BEGIN DATA SHOWN
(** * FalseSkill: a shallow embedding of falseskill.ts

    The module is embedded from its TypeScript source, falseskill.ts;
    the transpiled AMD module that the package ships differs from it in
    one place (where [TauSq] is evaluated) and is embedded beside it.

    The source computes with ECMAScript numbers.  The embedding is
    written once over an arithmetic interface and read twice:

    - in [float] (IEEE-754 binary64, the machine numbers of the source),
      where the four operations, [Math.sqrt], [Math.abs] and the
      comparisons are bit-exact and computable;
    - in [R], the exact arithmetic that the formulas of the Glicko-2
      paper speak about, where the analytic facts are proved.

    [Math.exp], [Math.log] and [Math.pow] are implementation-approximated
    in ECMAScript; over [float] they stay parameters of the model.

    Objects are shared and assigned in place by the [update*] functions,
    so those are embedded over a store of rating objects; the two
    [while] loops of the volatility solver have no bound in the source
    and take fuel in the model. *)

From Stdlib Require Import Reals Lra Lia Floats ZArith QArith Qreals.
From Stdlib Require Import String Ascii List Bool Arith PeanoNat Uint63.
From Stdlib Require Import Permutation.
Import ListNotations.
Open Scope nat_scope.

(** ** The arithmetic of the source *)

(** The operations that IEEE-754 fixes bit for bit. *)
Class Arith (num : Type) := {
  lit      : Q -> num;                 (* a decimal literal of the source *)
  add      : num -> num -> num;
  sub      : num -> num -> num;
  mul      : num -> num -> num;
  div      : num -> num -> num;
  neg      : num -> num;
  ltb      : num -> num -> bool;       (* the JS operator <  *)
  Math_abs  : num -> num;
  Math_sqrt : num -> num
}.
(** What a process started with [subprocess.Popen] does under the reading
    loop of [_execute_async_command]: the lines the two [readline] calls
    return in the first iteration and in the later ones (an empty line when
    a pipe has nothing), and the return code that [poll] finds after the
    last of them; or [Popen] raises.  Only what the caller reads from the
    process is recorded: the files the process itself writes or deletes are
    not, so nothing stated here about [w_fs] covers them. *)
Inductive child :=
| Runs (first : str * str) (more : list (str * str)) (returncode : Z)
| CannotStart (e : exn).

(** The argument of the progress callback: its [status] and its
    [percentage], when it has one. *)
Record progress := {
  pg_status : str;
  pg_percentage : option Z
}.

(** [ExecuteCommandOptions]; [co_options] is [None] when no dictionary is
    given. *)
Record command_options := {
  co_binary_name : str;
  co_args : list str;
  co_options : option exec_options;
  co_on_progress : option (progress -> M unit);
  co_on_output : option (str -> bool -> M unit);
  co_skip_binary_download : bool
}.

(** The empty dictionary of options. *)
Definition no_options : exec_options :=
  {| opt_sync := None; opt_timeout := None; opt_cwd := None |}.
END DATA SHOWN
_EXERCISE DIRECTIONS_.
Take every line from the data that includes the word "about".

_EXERCISE RESPONSE_.
      paper speak about, where the analytic facts are proved.
    not, so nothing stated here about [w_fs] covers them. *)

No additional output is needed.